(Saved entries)
··········

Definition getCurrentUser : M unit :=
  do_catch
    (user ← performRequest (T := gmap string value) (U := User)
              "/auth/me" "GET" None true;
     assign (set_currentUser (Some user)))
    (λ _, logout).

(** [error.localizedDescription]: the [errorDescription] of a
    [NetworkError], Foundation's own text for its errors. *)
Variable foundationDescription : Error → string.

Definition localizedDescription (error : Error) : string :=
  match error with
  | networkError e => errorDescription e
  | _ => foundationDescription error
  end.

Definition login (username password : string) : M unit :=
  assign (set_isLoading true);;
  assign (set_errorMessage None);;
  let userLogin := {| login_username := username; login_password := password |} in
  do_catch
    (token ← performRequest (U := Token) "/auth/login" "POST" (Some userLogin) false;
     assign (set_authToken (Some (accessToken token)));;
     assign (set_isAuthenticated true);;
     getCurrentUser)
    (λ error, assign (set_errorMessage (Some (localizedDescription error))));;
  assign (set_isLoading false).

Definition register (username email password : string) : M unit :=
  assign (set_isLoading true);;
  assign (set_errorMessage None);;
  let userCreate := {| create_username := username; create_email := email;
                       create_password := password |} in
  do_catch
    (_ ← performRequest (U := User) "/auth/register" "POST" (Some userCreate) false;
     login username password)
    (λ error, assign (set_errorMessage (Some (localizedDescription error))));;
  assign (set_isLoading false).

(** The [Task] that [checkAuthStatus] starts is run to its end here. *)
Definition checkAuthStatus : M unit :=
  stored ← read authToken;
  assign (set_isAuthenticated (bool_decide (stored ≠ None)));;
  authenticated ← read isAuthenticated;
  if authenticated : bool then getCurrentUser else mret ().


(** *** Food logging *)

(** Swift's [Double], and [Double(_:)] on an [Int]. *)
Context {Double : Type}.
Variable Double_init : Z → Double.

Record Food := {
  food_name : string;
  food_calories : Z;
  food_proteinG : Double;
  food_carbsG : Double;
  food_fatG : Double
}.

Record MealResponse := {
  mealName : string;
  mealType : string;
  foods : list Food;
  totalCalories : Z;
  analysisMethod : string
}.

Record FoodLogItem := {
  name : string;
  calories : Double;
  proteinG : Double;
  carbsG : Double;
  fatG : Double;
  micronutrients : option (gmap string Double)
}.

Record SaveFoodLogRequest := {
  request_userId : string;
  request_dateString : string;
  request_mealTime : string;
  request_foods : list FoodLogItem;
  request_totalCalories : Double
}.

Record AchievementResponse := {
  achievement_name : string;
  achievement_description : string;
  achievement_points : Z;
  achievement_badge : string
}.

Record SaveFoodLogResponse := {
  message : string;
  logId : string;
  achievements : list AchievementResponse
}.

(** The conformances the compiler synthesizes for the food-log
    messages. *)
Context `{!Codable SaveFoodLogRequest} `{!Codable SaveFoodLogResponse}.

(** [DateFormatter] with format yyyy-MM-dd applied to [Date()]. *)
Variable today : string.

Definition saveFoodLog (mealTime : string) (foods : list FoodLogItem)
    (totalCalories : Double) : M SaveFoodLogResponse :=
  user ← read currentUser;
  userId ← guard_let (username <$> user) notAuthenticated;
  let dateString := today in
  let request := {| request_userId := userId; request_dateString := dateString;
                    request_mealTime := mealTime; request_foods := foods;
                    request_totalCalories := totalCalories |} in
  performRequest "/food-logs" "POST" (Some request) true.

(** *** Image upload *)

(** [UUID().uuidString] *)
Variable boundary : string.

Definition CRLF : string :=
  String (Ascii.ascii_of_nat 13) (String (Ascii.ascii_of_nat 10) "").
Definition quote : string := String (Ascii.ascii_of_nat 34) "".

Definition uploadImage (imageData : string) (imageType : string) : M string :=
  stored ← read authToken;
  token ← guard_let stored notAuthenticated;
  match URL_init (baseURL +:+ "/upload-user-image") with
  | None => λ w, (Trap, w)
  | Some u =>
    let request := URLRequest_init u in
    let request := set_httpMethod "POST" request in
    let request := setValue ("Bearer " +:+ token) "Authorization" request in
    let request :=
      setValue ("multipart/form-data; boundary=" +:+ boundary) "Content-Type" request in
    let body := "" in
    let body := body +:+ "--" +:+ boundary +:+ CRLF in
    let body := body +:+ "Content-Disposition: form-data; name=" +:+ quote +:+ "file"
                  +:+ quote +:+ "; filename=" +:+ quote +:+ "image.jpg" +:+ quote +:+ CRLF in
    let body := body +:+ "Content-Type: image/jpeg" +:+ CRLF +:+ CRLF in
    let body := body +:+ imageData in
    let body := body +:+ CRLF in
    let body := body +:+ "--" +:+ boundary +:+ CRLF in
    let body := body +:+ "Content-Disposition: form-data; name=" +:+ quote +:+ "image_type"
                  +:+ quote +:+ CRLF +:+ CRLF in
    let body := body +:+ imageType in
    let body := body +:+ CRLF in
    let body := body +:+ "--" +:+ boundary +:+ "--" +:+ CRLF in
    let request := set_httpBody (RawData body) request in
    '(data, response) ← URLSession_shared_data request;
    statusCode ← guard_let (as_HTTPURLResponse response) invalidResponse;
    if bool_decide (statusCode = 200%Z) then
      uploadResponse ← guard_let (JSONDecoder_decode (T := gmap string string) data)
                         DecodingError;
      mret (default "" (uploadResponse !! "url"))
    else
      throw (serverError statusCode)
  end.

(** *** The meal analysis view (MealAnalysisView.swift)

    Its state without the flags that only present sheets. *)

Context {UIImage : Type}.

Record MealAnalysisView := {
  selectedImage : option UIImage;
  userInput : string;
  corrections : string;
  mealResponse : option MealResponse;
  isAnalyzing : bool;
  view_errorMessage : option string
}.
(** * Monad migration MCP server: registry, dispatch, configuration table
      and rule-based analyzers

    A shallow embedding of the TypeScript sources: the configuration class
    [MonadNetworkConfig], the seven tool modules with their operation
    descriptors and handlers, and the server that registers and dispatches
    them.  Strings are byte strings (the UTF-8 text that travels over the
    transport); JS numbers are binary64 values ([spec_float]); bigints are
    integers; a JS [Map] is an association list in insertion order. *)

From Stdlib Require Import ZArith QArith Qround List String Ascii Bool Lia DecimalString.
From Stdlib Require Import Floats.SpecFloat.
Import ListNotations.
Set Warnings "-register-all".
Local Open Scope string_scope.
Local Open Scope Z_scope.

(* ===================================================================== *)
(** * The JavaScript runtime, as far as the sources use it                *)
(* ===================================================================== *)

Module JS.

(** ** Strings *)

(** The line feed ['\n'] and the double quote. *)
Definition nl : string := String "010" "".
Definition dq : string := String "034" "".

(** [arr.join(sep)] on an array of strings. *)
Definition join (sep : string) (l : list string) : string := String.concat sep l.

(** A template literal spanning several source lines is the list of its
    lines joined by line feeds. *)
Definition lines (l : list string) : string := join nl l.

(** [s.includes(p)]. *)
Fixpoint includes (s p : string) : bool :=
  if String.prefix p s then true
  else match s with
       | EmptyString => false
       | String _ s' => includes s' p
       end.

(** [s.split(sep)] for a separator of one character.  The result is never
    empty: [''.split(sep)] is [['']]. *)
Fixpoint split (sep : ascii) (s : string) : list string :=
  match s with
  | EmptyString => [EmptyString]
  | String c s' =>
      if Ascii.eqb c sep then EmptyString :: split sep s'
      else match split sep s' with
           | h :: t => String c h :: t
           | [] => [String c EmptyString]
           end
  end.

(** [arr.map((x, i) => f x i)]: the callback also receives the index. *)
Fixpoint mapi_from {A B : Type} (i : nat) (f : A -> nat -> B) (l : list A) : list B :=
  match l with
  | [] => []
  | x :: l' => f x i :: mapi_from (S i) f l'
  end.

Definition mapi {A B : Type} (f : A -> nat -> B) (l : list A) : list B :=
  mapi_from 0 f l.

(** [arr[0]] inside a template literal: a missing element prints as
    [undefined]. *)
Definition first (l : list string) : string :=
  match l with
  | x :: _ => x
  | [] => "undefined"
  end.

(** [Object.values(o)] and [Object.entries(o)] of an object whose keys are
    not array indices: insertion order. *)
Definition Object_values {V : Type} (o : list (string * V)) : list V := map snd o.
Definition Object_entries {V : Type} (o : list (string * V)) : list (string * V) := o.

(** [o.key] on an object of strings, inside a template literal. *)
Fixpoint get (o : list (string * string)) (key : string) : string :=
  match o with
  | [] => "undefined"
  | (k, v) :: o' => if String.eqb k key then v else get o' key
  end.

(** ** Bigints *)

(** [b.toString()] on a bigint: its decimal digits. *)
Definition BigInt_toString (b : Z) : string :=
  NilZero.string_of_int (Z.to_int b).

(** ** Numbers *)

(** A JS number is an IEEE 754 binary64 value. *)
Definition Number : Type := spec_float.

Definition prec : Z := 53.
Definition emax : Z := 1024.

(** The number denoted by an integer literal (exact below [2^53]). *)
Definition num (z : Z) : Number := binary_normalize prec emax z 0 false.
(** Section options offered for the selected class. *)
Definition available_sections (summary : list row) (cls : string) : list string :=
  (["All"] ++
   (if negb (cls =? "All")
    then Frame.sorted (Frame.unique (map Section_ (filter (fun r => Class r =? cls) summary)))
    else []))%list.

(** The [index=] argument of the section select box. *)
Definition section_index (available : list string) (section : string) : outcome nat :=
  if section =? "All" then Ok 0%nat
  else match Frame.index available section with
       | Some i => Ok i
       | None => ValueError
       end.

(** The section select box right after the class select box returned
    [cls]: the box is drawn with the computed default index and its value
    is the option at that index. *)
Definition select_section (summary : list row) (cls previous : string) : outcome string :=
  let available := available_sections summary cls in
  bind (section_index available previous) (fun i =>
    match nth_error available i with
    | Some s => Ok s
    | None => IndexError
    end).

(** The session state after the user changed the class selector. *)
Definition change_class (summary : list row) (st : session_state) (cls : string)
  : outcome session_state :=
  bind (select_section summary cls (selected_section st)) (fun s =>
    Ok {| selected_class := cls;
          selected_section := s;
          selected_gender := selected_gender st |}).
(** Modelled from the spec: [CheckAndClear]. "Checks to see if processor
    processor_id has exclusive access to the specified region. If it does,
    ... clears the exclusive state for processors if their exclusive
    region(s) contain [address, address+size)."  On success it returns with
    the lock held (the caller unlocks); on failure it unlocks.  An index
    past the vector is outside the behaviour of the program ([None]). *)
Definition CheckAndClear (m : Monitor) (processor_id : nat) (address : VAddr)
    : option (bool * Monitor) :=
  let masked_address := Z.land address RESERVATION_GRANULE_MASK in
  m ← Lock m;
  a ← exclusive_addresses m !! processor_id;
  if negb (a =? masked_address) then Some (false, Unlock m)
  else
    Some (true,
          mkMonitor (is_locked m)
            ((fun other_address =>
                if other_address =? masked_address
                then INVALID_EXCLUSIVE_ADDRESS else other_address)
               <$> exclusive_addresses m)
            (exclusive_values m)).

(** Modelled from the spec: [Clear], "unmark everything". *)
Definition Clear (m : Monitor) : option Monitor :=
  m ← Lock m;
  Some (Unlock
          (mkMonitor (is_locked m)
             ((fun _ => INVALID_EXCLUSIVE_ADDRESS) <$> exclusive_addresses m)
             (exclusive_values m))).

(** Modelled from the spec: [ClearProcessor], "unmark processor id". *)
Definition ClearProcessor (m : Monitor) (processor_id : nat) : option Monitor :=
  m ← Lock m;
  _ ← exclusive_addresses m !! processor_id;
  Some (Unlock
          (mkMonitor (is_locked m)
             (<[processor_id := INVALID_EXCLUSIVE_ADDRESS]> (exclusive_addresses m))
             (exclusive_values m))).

··········

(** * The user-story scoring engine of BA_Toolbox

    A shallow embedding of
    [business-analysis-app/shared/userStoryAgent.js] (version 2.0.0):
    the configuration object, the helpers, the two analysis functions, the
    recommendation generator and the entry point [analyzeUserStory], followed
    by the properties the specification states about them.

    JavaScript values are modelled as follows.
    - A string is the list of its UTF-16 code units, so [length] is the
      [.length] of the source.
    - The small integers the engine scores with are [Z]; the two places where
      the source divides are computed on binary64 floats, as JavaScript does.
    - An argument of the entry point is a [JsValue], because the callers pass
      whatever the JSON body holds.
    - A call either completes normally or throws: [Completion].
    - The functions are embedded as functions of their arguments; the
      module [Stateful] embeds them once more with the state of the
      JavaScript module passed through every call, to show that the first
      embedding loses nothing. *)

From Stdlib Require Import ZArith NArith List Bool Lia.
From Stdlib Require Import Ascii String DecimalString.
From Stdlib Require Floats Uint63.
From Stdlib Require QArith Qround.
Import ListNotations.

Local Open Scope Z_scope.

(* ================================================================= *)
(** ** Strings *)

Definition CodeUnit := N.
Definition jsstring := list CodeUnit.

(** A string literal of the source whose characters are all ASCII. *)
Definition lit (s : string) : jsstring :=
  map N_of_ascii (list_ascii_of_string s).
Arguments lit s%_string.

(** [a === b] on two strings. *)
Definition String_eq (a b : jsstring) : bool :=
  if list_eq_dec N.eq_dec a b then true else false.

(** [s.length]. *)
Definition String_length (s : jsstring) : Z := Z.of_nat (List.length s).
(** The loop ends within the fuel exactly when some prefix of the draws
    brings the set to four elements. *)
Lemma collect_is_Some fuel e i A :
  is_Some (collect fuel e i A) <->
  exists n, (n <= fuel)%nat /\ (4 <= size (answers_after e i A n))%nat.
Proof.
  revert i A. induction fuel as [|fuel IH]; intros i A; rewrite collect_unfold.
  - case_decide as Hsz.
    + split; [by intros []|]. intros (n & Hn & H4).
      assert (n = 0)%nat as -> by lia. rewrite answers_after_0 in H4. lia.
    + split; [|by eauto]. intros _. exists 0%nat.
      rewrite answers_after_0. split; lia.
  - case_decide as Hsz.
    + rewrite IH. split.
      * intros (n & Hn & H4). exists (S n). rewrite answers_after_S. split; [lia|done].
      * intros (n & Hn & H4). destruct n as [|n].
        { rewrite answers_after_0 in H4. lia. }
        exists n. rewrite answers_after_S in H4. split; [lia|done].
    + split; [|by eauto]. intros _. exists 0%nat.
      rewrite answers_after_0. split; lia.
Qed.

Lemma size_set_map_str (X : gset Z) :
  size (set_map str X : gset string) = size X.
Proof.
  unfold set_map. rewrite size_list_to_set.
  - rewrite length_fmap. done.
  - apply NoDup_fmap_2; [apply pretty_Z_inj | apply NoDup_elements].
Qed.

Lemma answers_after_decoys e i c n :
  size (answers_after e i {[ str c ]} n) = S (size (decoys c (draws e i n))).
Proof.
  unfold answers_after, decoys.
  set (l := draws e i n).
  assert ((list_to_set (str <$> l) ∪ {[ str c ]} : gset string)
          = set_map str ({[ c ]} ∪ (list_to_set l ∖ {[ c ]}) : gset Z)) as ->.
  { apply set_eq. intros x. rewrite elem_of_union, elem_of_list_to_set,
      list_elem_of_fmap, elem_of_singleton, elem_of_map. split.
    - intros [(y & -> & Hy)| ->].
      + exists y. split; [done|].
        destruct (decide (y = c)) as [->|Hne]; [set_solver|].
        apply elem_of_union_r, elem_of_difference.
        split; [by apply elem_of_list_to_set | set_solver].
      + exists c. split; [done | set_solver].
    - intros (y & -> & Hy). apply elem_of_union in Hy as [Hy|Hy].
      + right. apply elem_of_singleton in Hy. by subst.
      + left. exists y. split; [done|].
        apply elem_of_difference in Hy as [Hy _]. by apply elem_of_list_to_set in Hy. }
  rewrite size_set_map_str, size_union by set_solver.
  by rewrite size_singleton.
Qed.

··········

● **What the task requires**: Within the data above, find the lines that contain the word "Fixpoint" and copy each of them.

● **Worked solution**:
Fixpoint includes (s p : string) : bool :=
Fixpoint split (sep : ascii) (s : string) : list string :=
Fixpoint mapi_from {A B : Type} (i : nat) (f : A -> nat -> B) (l : list A) : list B :=
Fixpoint get (o : list (string * string)) (key : string) : string :=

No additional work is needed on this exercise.